ララパのパセハ
小学四年生になる長女にとって、春休みの最大のミッションは初めてのプリクラを撮ることだった。
長女は同級生三人と五キロほど離れたショッピングモールに行くことを画策していた。それぞれのママに小さな野望を伝えなければならないということと、正直に言っても校区外に子供たちだけで遊びに行くことをママ友たちは承知しないだろうということを話し合った。
目指す市街のショッピングモールはララパーク。
その二階のパセリハウスという雑貨屋の隣にプリクラがある。
そして、「ララパのパセハ」が初めてのプリクラのコードネームとなった。
ある日、長女は掃除機をかけている妻に話をもちかけた。
「おかあさん、ララパのパセハでな」
「なんて?」
掃除機を引きずりながら妻は無頓着に背中で聞き流す。
「ララパのパセハやよ」
「なになに?」
「ララパのパセハに、いつもの四人でな」
「ララパとか、パセハとか、何のこと?訳のわからんこと言わんといて」
「あのな、ララパはララパーク。パセハはわかるやろ?」
「なにそれ?」
「パセハはパセリハウス。

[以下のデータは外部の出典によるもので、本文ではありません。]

(** After any run of [addSourceData] calls on a new aggregator,
    [cleanData] changes nothing but the five scalar fields, which it trims:
    the arrays were trimmed, freed of blank entries and of duplicates when
    they were merged, and so was [links.pdfs].  The keys and the recorded
    sources stay as they are. *)
Theorem cleanData_only_trims_scalars (srcs : list Source) (f : jsstring) :
  let a := addSources newAggregator srcs in
  get (cardData (cleanData a)) f
  = (if arrayIncludes stringFields f then trimmed (get (cardData a) f)
     else get (cardData a) f)
  /\ keys (cardData (cleanData a)) = keys (cardData a)
  /\ sources (cleanData a) = sources a.
Proof.
  intros a. split; [|split; [|reflexivity]].
  - unfold cleanData. cbn [cardData].
    rewrite cleanPdfLinks_get.
    rewrite !(@fields_get cleanString trimmed cleanString_get stringFields
                          AggregatorFacts.stringFields_NoDup).
    rewrite !(@fields_get cleanArray cleanedArray cleanArray_get arrayFields
                          AggregatorFacts.arrayFields_NoDup).
    destruct (JS.eqb (lit "links") f) eqn:El.
    + apply JSFacts.eqb_eq in El. subst f.
      change (arrayIncludes stringFields (lit "links")) with false.
      change (arrayIncludes arrayFields (lit "links")) with false. cbv iota.
      destruct (addSources_links srcs newAggregator fresh_links) as [links [G H]].
      fold a in G. rewrite G.
      destruct (get links (lit "pdfs")) as [| |s|pdfs|o] eqn:Gp; try reflexivity.
      rewrite (setOf_distinct (H pdfs eq_refl)).
      rewrite set_same; [reflexivity|discriminate|exact Gp].
    + destruct (arrayIncludes stringFields f) eqn:Es.
      * destruct (proj1 (AggregatorFacts.groups_disjoint f) Es) as [Ha _].
        rewrite Ha. reflexivity.
      * destruct (arrayIncludes arrayFields f) eqn:Ea; [|reflexivity].
        apply JSFacts.arrayIncludes_In in Ea.
        destruct (@merged_array_is_clean srcs f Ea) as [items [G C]].
        fold a in G. rewrite G. unfold cleanedArray. rewrite C. reflexivity.
  - unfold cleanData. cbn [cardData].
    rewrite cleanPdfLinks_keys.
    rewrite (fold_keys cleanString cleanString_keys).
    apply (fold_keys cleanArray cleanArray_keys).
Qed.
Lemma sendCallsFor_app s l1 l2 :
  sendCallsFor s (l1 ++ l2) = sendCallsFor s l1 ++ sendCallsFor s l2.
Proof. apply List.filter_app. Qed.

Section Calls.

Variable hook : Hook.

Lemma pastGate_step r w l w' :
  pastGate r w → step hook w l = Some w' →
  pastGate r w' ∧ sendCallsOf r (log w') = sendCallsOf r (log w).
Proof.
  intros (Hlt & Hq & Hfl) Hstep.
  destruct l as [event | t | r' resp | r' o | r' o]; simpl in Hstep.
  - injection Hstep as <-. rewrite handle_log. split; [| done].
    split; [pose proof (handle_nextTimer hook event w); lia |].
    split; [by apply handle_queue_None |]. by rewrite handle_inflight.
  - destruct (timerQueue w !! t) as [s |] eqn:Hts; [| done].
    injection Hstep as <-.
    assert (t ≠ r) by congruence.
    unfold executeNotification.
    repeat case_decide; [| | destruct (skipIfIncompleteTodos _)];
      unfold pastGate; wsimpl;
      rewrite ?sendCallsOf_other by done;
      (split; [| done]); (split; [done |]);
      (split; [rewrite lookup_delete; by case_decide |]);
      intros s'; rewrite ?lookup_delete, ?lookup_insert; by case_decide.
  - destruct (inflight w !! r') as [[s | s | s] |] eqn:Hr; try done.
    injection Hstep as <-.
    assert (r' ≠ r) by (intros ->; by eapply Hfl).
    unfold afterTodo. destruct (hasIncompleteTodos resp);
      unfold pastGate; wsimpl;
      rewrite ?sendCallsOf_other by done;
      (split; [| done]); (split; [done |]); (split; [done |]);
      intros s'; rewrite ?lookup_delete, ?lookup_insert; by case_decide.
  - destruct (inflight w !! r') as [[s | s | s] |] eqn:Hr; try done.
    injection Hstep as <-.
    unfold afterSend, tryCatch, awaited.
    destruct o; [destruct (playSound _ && _) |];
      unfold pastGate; wsimpl;
      rewrite ?sendCallsOf_not_send by done;
      (split; [| done]); (split; [done |]); (split; [done |]);
      intros s'; rewrite ?lookup_delete, ?lookup_insert; by case_decide.
  - destruct (inflight w !! r') as [[s | s | s] |] eqn:Hr; try done.
    injection Hstep as <-.
    unfold afterSound, tryCatch, awaited.
    destruct o; unfold pastGate; wsimpl;
      rewrite ?sendCallsOf_not_send by done;
      (split; [| done]); (split; [done |]); (split; [done |]);
      intros s'; rewrite ?lookup_delete, ?lookup_insert; by case_decide.
Qed.

Lemma pastGate_run ls : ∀ r w w',
  pastGate r w → run hook w ls = Some w' →
  pastGate r w' ∧ sendCallsOf r (log w') = sendCallsOf r (log w).
Proof.
  induction ls as [| l ls IH]; simpl; intros r w w' Hp Hrun.
  - by injection Hrun as <-.
  - destruct (step hook w l) as [w1 |] eqn:Hstep; [| done].
    destruct (pastGate_step _ _ _ _ Hp Hstep) as [Hp1 <-].
    by eapply IH.
Qed.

パセリハウスはな、ナメコのペンケースを売ってるお店」
「ペンケースほしいなら、おとうさんにお小遣いもらってよ」
寝転んでテレビを見ている僕にも飛び火しそうになる。
想定外の展開に長女が言葉を探していると、妻は、
「いつもの四人っていうのは、あんたとハルとユウナと、あと一人は誰?」
「なっちゃん」
「あんたとハルとユウナとなっちゃんやな。あんたら、仲ええでなあ」
「そうやけど、あのな」
長女は思いきって切り出す。
「あのな、いつもの四人でな、ララパークへ行って、パセリハウスの隣にあるプリクラを撮りたいの。行ってもいい?」
妻は掃除機をオフにして、ふうっと一息ついた。
「行けば」
「えっ?」
「行けばええやん。そやけど、どうやって行くの?歩いてく?自転車?遠いよ。気をつけていってらっしゃい」
あっけなく妻が承諾したために、長女はむしろ困惑して、
「そやけど校区外なんやよ。子供だけで行ったらいかんって、先生が言うとった」
「ハルのおかあさんが買い物に行くとき、一緒に車に乗せてもらって行けばええやん」
長女は、にわかに啓示を得たように嬉々として電話を手にとった。
「もしもし、ハル?おかあさんが行ってもいいって。ハルのおかあさんが買い物に行くとき、みんな乗せてもらって行こ!」
長女が僕に歩み寄ってくる。
僕は財布から百円玉を取り出して、その小さな掌に握らせた。